B50 Berpotensi Pangkas Impor Minyak hingga 300 Ribu Barel per Hari

Penerapan biodiesel B50 diproyeksikan memangkas impor minyak Indonesia hampir 250 ribu hingga 300 ribu barel per hari. Angka tersebut menjadi alasan utama pemerintah menempatkan program ini sebagai instrumen penguatan pasokan energi domestik.

Program B50 mulai diberlakukan pada 1 Juli 2026 dengan campuran 50 persen minyak sawit dalam bahan bakar solar.
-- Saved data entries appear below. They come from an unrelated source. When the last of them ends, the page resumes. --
(* ===== verification/Ip4Examples.v ===== *)
(** * A host with two interfaces

    Concrete states of the IP layer on which the theorems of NetifProps,
    Ip4Props and Ip4Output apply: two interfaces are added, one is removed, a
    UDP packet comes in, and one goes out. *)

From stdpp Require Import base numbers list gmap option.
From S2P Require Import Prelude Mem Memp Pbuf PbufLemmas PbufOps PbufProps Chksum Ip4Addr Etharp LinkedList Netifs NetifProps Ip4 Ip4Props Ip4Output.

Definition dotted (a b c d : Z) : Z := a + 256 * b + 65536 * c + 16777216 * d.

(** The parameters: a driver that takes every frame, protocols that do nothing. *)
Definition drv (n p : Z) : prog (istate unit) Z := mret ERR_OK.
Definition on_addr (a : Z) (b : option Z) : prog (istate unit) unit := mret tt.
Definition on_netif (n : Z) : prog (istate unit) unit := mret tt.
Definition on_link (c n : Z) : prog (istate unit) unit := mret tt.
Definition proto_in (p n : Z) : prog (istate unit) unit := mret tt.
Definition igmp_in (p n g : Z) : prog (istate unit) unit := mret tt.
Definition no_group (n g : Z) : prog (istate unit) bool := mret false.
Definition out (n p dest : Z) : prog (istate unit) Z := mret ERR_OK.
(** The initialisation of an interface: up, with a link and broadcasts. *)
Definition init (n : Z) : prog (istate unit) Z :=
  upd_netif n (set_flag (NETIF_FLAG_UP + NETIF_FLAG_LINK_UP + NETIF_FLAG_BROADCAST)) ;; mret ERR_OK.

Definition blank : netif := Netif 0 0 0 [2; 0; 0; 0; 0; 2] 0 0 [101; 110] 0 0 0 0 0 [] 1500.

(** A packet of [d] in a pbuf at 500 with 84 bytes in front of the data. *)
Definition packet (d : bytes) : pstate :=
  let n := Z.of_nat (length d) in
  PState {[500 := MkPbuf 0 600 n n PBUF_RAM 0 1]}
    (list_to_map (zip (seqZ 516 (84 + n)) (replicate 84 0 ++ d))) (mem_init 536870912) (Pools [] [] ∅).
Definition booted (d : bytes) : istate unit :=
  AState [] 0 {[7 := blank; 9 := blank]} (packet d) (IpState 0 0 0 0 41 0 (IpGlobals 0 0 0 0 0 0) tt).

Definition run {A} (c : prog (istate unit) A) (s : istate unit) : istate unit :=
  match c s with Some (_, s') => s' | None => s end.
Lemma run_ok {A} (c : prog (istate unit) A) s r : fst <$> c s = Some r → c s = Some (r, run c s).
Proof. unfold run. destruct (c s) as [[x s']|]; [by intros [= ->] | done]. Qed.

Definition add7 : prog (istate unit) Z :=
  netif_add drv on_addr on_addr on_netif on_netif 7 (Some (dotted 192 168 0 2)) (Some (dotted 255 255 255 0))
    (Some (dotted 192 168 0 1)) 0 init 3.
Definition add9 : prog (istate unit) Z :=
  netif_add drv on_addr on_addr on_netif on_netif 9 (Some (dotted 10 0 0 2)) (Some (dotted 255 0 0 0))
    (Some (dotted 10 0 0 1)) 0 init 3.
Definition host (d : bytes) : istate unit :=
  run (netif_set_default 7) (run add9 (run add7 (booted d))).

Lemma host_steps d :
  fst <$> add7 (booted d) = Some 7 → fst <$> add9 (run add7 (booted d)) = Some 9 →
  netif_steps drv on_addr on_addr on_netif on_netif on_netif on_netif on_link [] (booted d) [9; 7] (host d).
Proof.
  intros H7 H9. apply run_ok in H7, H9.
  eapply (nsteps_step _ _ _ _ _ _ _ _ [] _ [7]).
  { unshelve eapply (nstep_add _ _ _ _ _ _ _ _ _ _ _ _ _ _ _ _ _ _ _ _ _ _ H7);
      [done | by apply not_elem_of_nil | intros k; unfold init; holds_solve]. }
  eapply (nsteps_step _ _ _ _ _ _ _ _ [7] _ [9; 7]).
  { unshelve eapply (nstep_add _ _ _ _ _ _ _ _ _ _ _ _ _ _ _ _ _ _ _ _ _ _ H9); [done | |].
    - intros H. apply list_elem_of_singleton in H. discriminate.
    - intros k. unfold init. holds_solve. }
  eapply nsteps_step; [|apply nsteps_refl].
  apply (nstep_set_default _ _ _ _ _ _ _ _ [9; 7] _ 7).
  - right. apply elem_of_cons. right. by apply elem_of_cons; left.
  - unfold host. apply run_ok. reflexivity.
Qed.

Lemma netif_list_refines_witness :
  netifs_ok [9; 7] (host []) ∧ fst <$> netif_find (Some (101, 110, 48)) (host []) = Some 7.
Proof.
  destruct (netif_list_refines drv on_addr on_addr on_netif on_netif on_netif on_netif on_link) with
    (s0 := booted []) (l := [9; 7]) (s := host []) as (Hok & _);
    try (by unfold drv, on_addr, on_netif, on_link; intros; apply holds_ret).
  - done.
  - done.
  - apply host_steps; by vm_compute.
  - split; [exact Hok|]. by vm_compute.
Defined.

(** ** Packets *)

(** The two interfaces of the host, and the host with a packet. *)
Definition nf7 : netif :=
  Netif (dotted 192 168 0 2) (dotted 255 255 255 0) (dotted 192 168 0 1) [2; 0; 0; 0; 0; 2] 7 0 [101; 110] 0
    0 3 0 0 [] 1500.
Definition nf9 : netif :=
  Netif (dotted 10 0 0 2) (dotted 255 0 0 0) (dotted 10 0 0 1) [2; 0; 0; 0; 0; 2] 7 7 [101; 110] 1 0 3 0 0 [] 1500.
Definition running (d : bytes) : istate unit :=
  AState [] 0 {[7 := nf7; 9 := nf9]} (packet d) (IpState 9 7 2 0 41 0 (IpGlobals 0 0 0 0 0 0) tt).
(** A UDP header: from port 53 to port 4096, without data. *)
Definition udp : bytes := [0; 53; 16; 0; 0; 8; 0; 0].
Definition received : bytes :=
  header_of 64 0 IP_PROTO_UDP 28 1 (dotted 192 168 0 1) (dotted 192 168 0 2) ++ udp.
(** The same packet with a multicast source. *)
Definition spoofed : bytes :=
  header_of 64 0 IP_PROTO_UDP 28 1 (dotted 224 0 0 9) (dotted 192 168 0 2) ++ udp.

Lemma two_netifs (s : istate unit) :
  nlist (as_netifs s) (is_netif_list (as_link s)) [9; 7] →
  is_netif_default (as_link s) = 7 → netifs_ok [9; 7] s.
Proof.
  intros H1 H2. split; [done| |].
  - by apply (bool_decide_unpack (NoDup [9; 7])).
  - right. rewrite H2. by apply (bool_decide_unpack (7 ∈ [9; 7])).
Qed.


Lemma running_ok d : netifs_ok [9; 7] (running d).
Proof.
  apply two_netifs; [|done]. cbn [llist]. split; [done|]. split; [done|]. exists nf9. split; [done|].
  split; [done|]. split; [done|]. exists nf7. split; done.
Qed.

(** 192.168.0.77 is reached through interface 7, 8.8.8.8 through the default one, and 10.1.2.3 through 9. *)
Lemma ip4_route_first_witness :
  ip4_route (dotted 192 168 0 77) (running []) = Some (7, running []) ∧
  ip4_route (dotted 10 1 2 3) (running []) = Some (9, running []) ∧
  ip4_route (dotted 8 8 8 8) (running []) = Some (7, running []).
Proof.
  destruct (ip4_route_first (dotted 192 168 0 77) [9; 7] (running []) (running_ok [])) as (r1 & E1 & _).
  destruct (ip4_route_first (dotted 10 1 2 3) [9; 7] (running []) (running_ok [])) as (r2 & E2 & _).
  destruct (ip4_route_first (dotted 8 8 8 8) [9; 7] (running []) (running_ok [])) as (r3 & E3 & _).
  rewrite E1, E2, E3.
  assert (H1 : fst <$> ip4_route (dotted 192 168 0 77) (running []) = Some 7) by (vm_compute; reflexivity).
  assert (H2 : fst <$> ip4_route (dotted 10 1 2 3) (running []) = Some 9) by (vm_compute; reflexivity).
  assert (H3 : fst <$> ip4_route (dotted 8 8 8 8) (running []) = Some 7) by (vm_compute; reflexivity).
  rewrite E1 in H1. rewrite E2 in H2. rewrite E3 in H3.
  injection H1 as ->. injection H2 as ->. injection H3 as ->. done.
Defined.

Definition pb (n : Z) : pbuf := MkPbuf 0 600 n n PBUF_RAM 0 1.

Lemma packet_chain d n :
  length d = n → 0 < Z.of_nat n < 65536 → load_bytes (ps_bytes (packet d)) 600 n = Some d →
  chain_at (packet d) 500 [(500, pb (Z.of_nat n))] d.
Proof.
  intros Hd Hn Hl. split.
  - unfold packet. rewrite Hd. cbn [pchain ps_pbufs]. by repeat split.
  - cbn. lia.
  - cbn [pbytes pb pb_payload pb_len]. rewrite Nat2Z.id, Hl. by rewrite app_nil_r.
Qed.

Lemma received_good : good_header (running received) 500 (pb 28) [] received.
Proof.
  split; [apply (packet_chain received 28); [done | lia | by vm_compute] | | by vm_compute..].
  intros H. vm_compute in H. discriminate.
Qed.
Lemma spoofed_good : good_header (running spoofed) 500 (pb 28) [] spoofed.
Proof.
  split; [apply (packet_chain spoofed 28); [done | lia | by vm_compute] | | by vm_compute..].
  intros H. vm_compute in H. discriminate.
Qed.

Abbreviation input := (ip4_input proto_in proto_in proto_in igmp_in proto_in no_group).

(** The packet goes to [udp_input] without its IP header. *)
Lemma ip4_input_delivers_witness :
  ∃ s' b' l', input 500 7 (running received) = (proto_in 500 7 ;; finish) s' ∧
    chain_at (as_packets s') 500 ((500, b') :: l') udp ∧ current_iphdr_src (is_data (as_link s')) = dotted 192 168 0 1.
Proof.
  destruct (ip4_input_delivers proto_in proto_in proto_in igmp_in proto_in no_group (running received) 500 7
    (pb 28) [] received [9; 7] nf7 received_good) as (r & Ht & H);
    [done | apply running_ok | done | done | by vm_compute | by vm_compute | |].
  - by apply (bool_decide_unpack (hdr_proto received ∈ [IP_PROTO_UDP; IP_PROTO_TCP; IP_PROTO_ICMP; IP_PROTO_IGMP])).
  - assert (Hr : r = 7) by (destruct Ht as [[_ ->]|[[? _]|[? _]]]; done). subst r.
    destruct H as (s' & b' & l' & Hc & _ & Hg & _ & _ & E); [left; by vm_compute|].
    exists s', b', l'. split; [exact E|]. split; [exact Hc|]. rewrite Hg. by vm_compute.
Defined.


(** A UDP packet without a source address is sent through interface 7. *)
Lemma udp_room : room IP_HLEN (running udp) 500 (pb 8) [] udp.
Proof.
  split; [apply (packet_chain udp 8); [done | lia | by vm_compute] | by vm_compute.. | | constructor].
  intros i Hi. apply (proj1 (load_bytes_is_Some (ps_bytes (packet udp)) 580 20)); [|exact Hi].
  vm_compute. by eexists.
Qed.

Lemma ip4_output_header_witness :
  ∃ s' d', ip4_output_if out 500 None (Some (dotted 192 168 0 1)) 255 0 IP_PROTO_UDP 7 (running udp)
    = out 7 500 (dotted 192 168 0 1) s' ∧
    chain_at (as_packets s') 500 [(500, reveal IP_HLEN (pb 8))] d' ∧ hdr_src d' = dotted 192 168 0 2 ∧
    drop 20 d' = udp ∧ is_ip_id (as_link s') = 42.
Proof.
  destruct (ip4_output_header out (running udp) 500 (pb 8) [] udp None (dotted 192 168 0 1) 255 0 IP_PROTO_UDP 7
    nf7 udp_room) as (s' & d' & E & Hc & _ & Hd & _ & _ & _ & _ & _ & Hs & _ & Hl & _);
    [done | by vm_compute..|].
  exists s', d'. rewrite Hl. split; [exact E|]. split; [exact Hc|]. split; [exact Hs|]. split; [exact Hd | done].
Defined.

(** A packet in foreign memory, and an unreachable destination: the interfaces are down. *)
Definition foreign : istate unit :=
  AState [] 0 {[7 := clear_flag NETIF_FLAG_UP nf7]}
    (PState {[500 := MkPbuf 0 600 8 8 PBUF_ROM 0 1]} ∅ (mem_init 536870912) (Pools [] [] ∅))
    (IpState 7 7 1 0 41 0 (IpGlobals 0 0 0 0 0 0) tt).

Lemma ip4_output_errors_witness :
  ip4_output_if out 500 None (Some (dotted 192 168 0 1)) 255 0 IP_PROTO_UDP 7 foreign = Some (ERR_BUF, foreign) ∧
  ip4_output out 500 None (dotted 192 168 0 1) 255 0 IP_PROTO_UDP foreign = Some (ERR_RTE, foreign).
Proof.
  destruct (ip4_output_errors out foreign 500 (MkPbuf 0 600 8 8 PBUF_ROM 0 1) None (dotted 192 168 0 1) 255 0
    IP_PROTO_UDP) as [H1 H2]; [done | done |].
  split; [apply (H1 7 (clear_flag NETIF_FLAG_UP nf7)); [done | by left]|].
  apply H2. vm_compute. reflexivity.
Defined.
Kebijakan ini hadir saat Indonesia masih menghadapi kebutuhan energi yang besar serta impor crude yang belum sepenuhnya berhenti.

Ruang Penghematan dari B50

Menteri Energi dan Sumber Daya Mineral Bahlil Lahadalia menyebut pengurangan impor menjadi dampak penting dari penggunaan biodiesel B50. Menurutnya, Indonesia memiliki modal besar karena merupakan eksportir crude palm oil atau CPO terbesar di dunia.

Ketersediaan bahan baku sawit memungkinkan Indonesia meningkatkan pemanfaatan sumber daya dalam negeri untuk kebutuhan transportasi dan energi. Pemerintah juga mengaitkan kebijakan ini dengan agenda penurunan emisi karbon menuju target net zero emission.

AspekData
Mulai penerapan1 Juli 2026
Kandungan biodiesel50 persen minyak sawit
Potensi pengurangan imporHampir 250 ribu–300 ribu barel per hari
Konsumsi solar nasional39 juta kiloliter
Impor crude tersisaSekitar 700 ribu–750 ribu barel per hari

Bahlil menjelaskan konsumsi solar nasional mencapai 39 juta kiloliter. Di sisi lain, Indonesia masih mengimpor crude sekitar 700 ribu sampai 750 ribu barel per hari dari kebutuhan yang berada di kisaran 1 juta barel per hari.

Situasi tersebut membuat biodiesel B50 tidak dipandang sekadar sebagai pilihan bahan bakar alternatif. Program ini diarahkan untuk menekan ketergantungan terhadap pasokan minyak dari luar negeri sekaligus mengoptimalkan komoditas sawit nasional.

Keraguan yang Dijawab Pemerintah

Dalam Global Hydrogen Ecosystem Summit di JICC Senayan, Jakarta, Selasa (21/7/2026), Bahlil menanggapi pesimisme yang muncul sebelum B50 dijalankan. Ia mempertanyakan alasan kebijakan tersebut dianggap tidak mungkin diterapkan.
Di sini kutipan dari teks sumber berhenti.